Larry Joel Henley (June 30, 1937 – December 18, 2014) was an American singer and songwriter, best known for co-writing (with Jeff Silbar) the 1989 hit record "Wind Beneath My Wings".

Early life
Henley was born to Carl Henley and Helen Quinn in Odessa, Texas on June 30, 1937. He grew up in Odessa, Texas with three sisters, Barbara Henley, Jeanette Henley Chisholm and Pam Lutrell as well as a younger brother, Reggie Henley. He had originally planned on an acting career before becoming a singer and songwriter.

Career
He was the lead singer of the pop group the Newbeats, formed in 1964, singing in a distinctive falsetto. The group had three hits that charted in the top 20 of Billboard magazine, with one of them, "Bread and Butter", reaching No. 2 on the Billboard charts and selling over a million copies. They toured Australia and New Zealand with Roy Orbison, Ray Columbus and the Invaders and the Rolling Stones on the  "Big Beat '65" tour. The group's last single was released in 1974. Henley had a solo album, Piece a Cake, released in 1975.

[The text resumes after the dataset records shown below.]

(** * NEXUS AI demo authentication: credential store, sessions, reset tokens

    A shallow embedding of [src/js/auth.js], of the field and password
    rules and the submit handlers of [src/js/validation.js], and of the
    permission check of the dashboard module.

    Modelling conventions.
    - JavaScript strings are Rocq [string]s of ASCII characters (codes 0
      to 127), where [toLowerCase] folds exactly the letters [A-Z] and
      [length] counts characters.
    - A [Date] is its millisecond time value in [Z]; the ISO string that
      is written to storage and parsed back stands for the same value.
      Every reading of the clock is an explicit argument.
    - [localStorage] is used through three fixed keys only; it is the
      record [Storage] with one optional, already parsed slot per key
      ([JSON.parse (JSON.stringify v)] is [v] for the shapes stored).
    - [DEMO_USERS] is a module-level array of mutable objects, which
      [getUsers] hands out itself when the users key is empty; the state
      therefore carries the in-memory array next to the storage.
    - The two promise-returning operations are modelled by the value
      the promise resolves to, computed on the state at the moment the
      timer fires.
    - A lookup [obj[key]] in an object literal also sees the properties of
      [Object.prototype]; which names those are is left to the host, as
      the argument [proto] of the functions that make such a lookup.
    - Of a form handler, the calls into the functions above and the
      values it reads from the inputs are modelled; what it paints on the
      page is not. *)

From Stdlib Require Import ZArith Lia Bool Ascii String.
From stdpp Require Import base list strings.

Open Scope string_scope.

(** ** Strings *)

Module Str.

Definition lower_ascii (c : ascii) : ascii :=
  let n := nat_of_ascii c in
  if (65 <=? n)%nat && (n <=? 90)%nat then ascii_of_nat (n + 32) else c.

Fixpoint toLowerCase (s : string) : string :=
  match s with
  | EmptyString => EmptyString
  | String c r => String (lower_ascii c) (toLowerCase r)
  end.

Fixpoint to_list (s : string) : list ascii :=
  match s with
  | EmptyString => []
  | String c r => c :: to_list r
  end.

(** [s.endsWith(suf)]: the last [length suf] characters of [s] are [suf]. *)
Definition endsWith (s suf : string) : bool :=
  (String.length suf <=? String.length s)%nat
  && String.eqb
       (String.substring (String.length s - String.length suf)
                         (String.length suf) s)
       suf.

(** [regex.test(s)] for a regex that is a single character class. *)
Definition test_class (cls : ascii -> bool) (s : string) : bool :=
  existsb cls (to_list s).

(** Truthiness of a string: only the empty string is falsy. *)
Definition truthy (s : string) : bool :=
  match s with EmptyString => false | _ => true end.

Definition digit36 (d : N) : ascii :=
  match String.get (N.to_nat d) "0123456789abcdefghijklmnopqrstuvwxyz" with
  | Some c => c
  | None => "0"%char
  end.

Fixpoint toString36_go (fuel : nat) (n : N) (acc : string) : string :=
  let acc' := String (digit36 (n mod 36)) acc in
  match fuel with
  | O => acc'
  | S f => if (n / 36 =? 0)%N then acc' else toString36_go f (n / 36)%N acc'
  end.

(** [n.toString(36)] for an integer [n]; the fuel is the bit size of
    [n], more than the number of base-36 digits. *)
Definition toString36 (n : Z) : string :=
  let m := Z.to_N (Z.abs n) in
  let digits := toString36_go (N.to_nat (N.size m)) m EmptyString in
  if (n <? 0)%Z then "-" ++ digits else digits.

End Str.

(** ** Data model *)

(** A stored user object. *)
Record User := mkUser {
  email : string;
  password : string;
  role : string;
  type : string;
  name : string
}.

(** The object literal [{email, role, type, name}] built on a
    successful login. *)
Record UserView := mkView {
  v_email : string;
  v_role : string;
  v_type : string;
  v_name : string
}.

(** [{...user, loginTime, expiresAt}] *)
Record Session := mkSession {
  s_user : UserView;
  loginTime : Z;
  expiresAt : Z
}.

(** [{email, token, expiresAt}] under the key [nexus_reset_token]. *)
Record ResetData := mkReset {
  r_email : string;
  r_token : string;
  r_expiresAt : Z
}.

(** [localStorage], by key: [USERS_KEY], [SESSION_KEY] and
    ['nexus_reset_token']. *)
Record Storage := mkStorage {
  ls_users : option (list User);
  ls_session : option Session;
  ls_reset : option ResetData
}.

(** The page state: the module-level [DEMO_USERS] array and the storage. *)
Record State := mkState {
  mem_demo : list User;
  storage : Storage
}.

Inductive Result (A : Type) : Type :=
| Success (a : A)
| Failure (error : string).
Arguments Success {A} a.
Arguments Failure {A} error.

Definition DEMO_USERS : list User :=
  [ mkUser "superadmin@intuvia.com" "Admin@123" "Super Admin" "enterprise" "John Smith";
    mkUser "admin@intuvia.com" "Admin@123" "Admin" "enterprise" "Sarah Johnson";
    mkUser "viewer@intuvia.com" "Viewer@123" "Viewer" "enterprise" "Mike Wilson";
    mkUser "user@example.com" "User@123" "Attendee" "normal" "Emily Davis";
    mkUser "organizer@example.com" "Organizer@123" "Organizer" "normal" "Alex Brown" ].

(** The page as first loaded in a fresh browser profile. *)
Definition fresh : State :=
  mkState DEMO_USERS (mkStorage None None None).

(** ** Error messages, named by the category they stand for *)

Definition AccountNotFound : string := "No account found with this email address.".
Definition InvalidCredentials : string := "Invalid email or password. Please try again.".
Definition NoActiveRequest : string := "Invalid or expired reset link.".
Definition TokenMismatch : string := "Invalid reset link.".
Definition Expired : string := "Reset link has expired. Please request a new one.".
Definition UserNotFound : string := "User not found.".
Definition NoEnterpriseMatch : string := "No enterprise users found for this domain.".

(** ** Array helpers *)

(** [arr.findIndex(p)]: the first index whose element satisfies [p],
    or [-1]. *)
Fixpoint findIndex {A : Type} (p : A -> bool) (l : list A) : Z :=
  match l with
  | [] => -1
  | x :: r =>
      if p x then 0
      else let i := findIndex p r in if (i =? -1)%Z then -1 else i + 1
  end%Z.

(** The callback [u => u.email.toLowerCase() === e.toLowerCase()]. *)
Definition same_email (e : string) (u : User) : bool :=
  String.eqb (Str.toLowerCase (email u)) (Str.toLowerCase e).

Definition set_password (q : string) (u : User) : User :=
  mkUser (email u) q (role u) (type u) (name u).

Definition sanitize (u : User) : UserView :=
  mkView (email u) (role u) (type u) (name u).

(** The own keys and values of the [user] object literal returned by
    the login functions, in insertion order. *)
Definition view_object (v : UserView) : list (string * string) :=
  [("email", v_email v); ("role", v_role v); ("type", v_type v); ("name", v_name v)].

(** ** Storage access *)

Definition with_users (o : option (list User)) (s : Storage) : Storage :=
  mkStorage o (ls_session s) (ls_reset s).
Definition with_session (o : option Session) (s : Storage) : Storage :=
  mkStorage (ls_users s) o (ls_reset s).
Definition with_reset (o : option ResetData) (s : Storage) : Storage :=
  mkStorage (ls_users s) (ls_session s) o.

Definition on_storage (f : Storage -> Storage) (st : State) : State :=
  mkState (mem_demo st) (f (storage st)).

(** [initAuth] *)
Definition initAuth (st : State) : State :=
  match ls_users (storage st) with
  | Some _ => st
  | None => on_storage (with_users (Some (mem_demo st))) st
  end.

(** Loading a page evaluates the script afresh, so [DEMO_USERS] is the
    literal again, and then fires [DOMContentLoaded]. *)
Definition pageLoad (st : State) : State :=
  initAuth (mkState DEMO_USERS (storage st)).

(** [getUsers] *)
Definition getUsers (st : State) : list User :=
  match ls_users (storage st) with
  | Some us => us
  | None => mem_demo st
  end.

(** [saveUsers] *)
Definition saveUsers (users : list User) (st : State) : State :=
  on_storage (with_users (Some users)) st.

(** ** Login *)

(** [validateLogin] *)
Definition validateLogin (e pw : string) (st : State) : Result UserView :=
  match find (same_email e) (getUsers st) with
  | None => Failure AccountNotFound
  | Some user =>
      if negb (String.eqb (password user) pw) then Failure InvalidCredentials
      else Success (sanitize user)
  end.

(** ** Sessions *)

Definition DAY_MS : Z := 24 * 60 * 60 * 1000.

(** [createSession]; [t_login] is the reading of [new Date()] and
    [t_now] the later reading of [Date.now()]. *)
Definition createSession (user : UserView) (t_login t_now : Z) (st : State) : State :=
  on_storage (with_session (Some (mkSession user t_login (t_now + DAY_MS)))) st.

(** [logout] *)
Definition logout (st : State) : State :=
  on_storage (with_session None) st.

(** [getSession]; [now] is the reading of [new Date()]. *)
Definition getSession (now : Z) (st : State) : option Session * State :=
  match ls_session (storage st) with
  | None => (None, st)
  | Some sessionData =>
      if (expiresAt sessionData <? now)%Z then (None, logout st)
      else (Some sessionData, st)
  end.

(** [isLoggedIn] *)
Definition isLoggedIn (now : Z) (st : State) : bool * State :=
  let '(s, st') := getSession now st in
  (match s with Some _ => true | None => false end, st').

(** [getUserRole] *)
Definition getUserRole (now : Z) (st : State) : option string * State :=
  let '(s, st') := getSession now st in (v_role ∘ s_user <$> s, st').

(** [getUserType] *)
Definition getUserType (now : Z) (st : State) : option string * State :=
  let '(s, st') := getSession now st in (v_type ∘ s_user <$> s, st').

(** ** Reset tokens *)

Definition HALF_HOUR_MS : Z := 30 * 60 * 1000.

(** [generateResetToken]; [rnd] is
    [Math.random().toString(36).substr(2, 9)] and [t] the reading of
    [Date.now()]. *)
Definition generateResetToken (rnd : string) (t : Z) : string :=
  "reset_" ++ rnd ++ Str.toString36 t.

Record ForgotReply := mkForgot {
  f_message : string;
  resetUrl : string
}.

(** [handleForgotPassword]; [t_tok] is the clock reading inside
    [generateResetToken], [t_now] the one taken for the expiry. *)
Definition handleForgotPassword (rnd : string) (t_tok t_now : Z) (e : string)
    (st : State) : Result ForgotReply * State :=
  match find (same_email e) (getUsers st) with
  | None => (Failure AccountNotFound, st)
  | Some user =>
      let resetToken := generateResetToken rnd t_tok in
      let resetData := mkReset (email user) resetToken (t_now + HALF_HOUR_MS) in
      (Success (mkForgot "Password reset link sent to your email."
                         ("reset-password.html?token=" ++ resetToken)),
       on_storage (with_reset (Some resetData)) st)
  end.

(** [validateResetToken]; on success the reply is the bound email. *)
Definition validateResetToken (token : string) (now : Z) (st : State)
    : Result string * State :=
  match ls_reset (storage st) with
  | None => (Failure NoActiveRequest, st)
  | Some resetData =>
      if negb (String.eqb token (r_token resetData)) then (Failure TokenMismatch, st)
      else if (r_expiresAt resetData <? now)%Z then
        (Failure Expired, on_storage (with_reset None) st)
      else (Success (r_email resetData), st)
  end.

(** The assignment [users[userIndex].password = newPassword]: the
    object at [userIndex] is changed in place, so the change is seen
    through [DEMO_USERS] too when [users] is that very array. *)
Definition assign_password (i : nat) (q : string) (st : State) : State :=
  match ls_users (storage st) with
  | Some _ => st
  | None => mkState (alter (set_password q) i (mem_demo st)) (storage st)
  end.

(** [resetPassword] *)
Definition resetPassword (token newPassword : string) (now : Z) (st : State)
    : Result string * State :=
  let '(validation, st1) := validateResetToken token now st in
  match validation with
  | Failure err => (Failure err, st1)
  | Success bound =>
      let users := getUsers st1 in
      let userIndex := findIndex (same_email bound) users in
      if (userIndex =? -1)%Z then (Failure UserNotFound, st1)
      else
        let i := Z.to_nat userIndex in
        let users' := alter (set_password newPassword) i users in
        let st2 := saveUsers users' (assign_password i newPassword st1) in
        (Success "Password changed successfully. Redirecting to login...",
         on_storage (with_reset None) st2)
  end.

(** ** Simulated single sign-on and Google login *)

(** The value [loginWithSSO(domain)] resolves to. *)
Definition loginWithSSO (domain : string) (st : State) : Result UserView :=
  let enterpriseUsers :=
    List.filter (fun u => String.eqb (type u) "enterprise"
                          && Str.endsWith (email u) ("@" ++ domain))
                (getUsers st) in
  match enterpriseUsers with
  | [] => Failure NoEnterpriseMatch
  | user :: _ => Success (sanitize user)
  end.

(** The value [loginWithGoogle(selectedEmail)] resolves to; [None] is
    the default [null]. It always has [success: true]. *)
Definition loginWithGoogle (selectedEmail : option string) (st : State)
    : Result UserView :=
  let users := getUsers st in
  let chosen := match selectedEmail with
                | Some s => if Str.truthy s then Some s else None
                | None => None
                end in
  let user :=
    match chosen with
    | Some s => find (fun u => String.eqb (email u) s) users
    | None => find (fun u => String.eqb (type u) "normal") users
    end in
  match user with
  | Some u => Success (sanitize u)
  | None =>
      Success (mkView (default "google.user@gmail.com" chosen)
                      "Attendee" "normal" "Google User")
  end.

He co-wrote with Red Lane "'Til I Get It Right" for Tammy Wynette, a 1973 #1 hit on the Billboard Hot Country Singles, later covered by Barbra Streisand and Kenny Rogers. Other #1 country hits were his songs "Is It Still Over?" (performed by Randy Travis), "Lizzie and the Rainman" (performed by Tanya Tucker), and "He's a Heartache (Looking for a Place to Happen)" (performed by Janie Fricke). Other songs included "Shotgun Rider" for Delbert McClinton; "You're Welcome to Tonight" by Lynn Anderson and Gary Morris; and "The World Needs a Melody" by The Carter Family with Johnny Cash.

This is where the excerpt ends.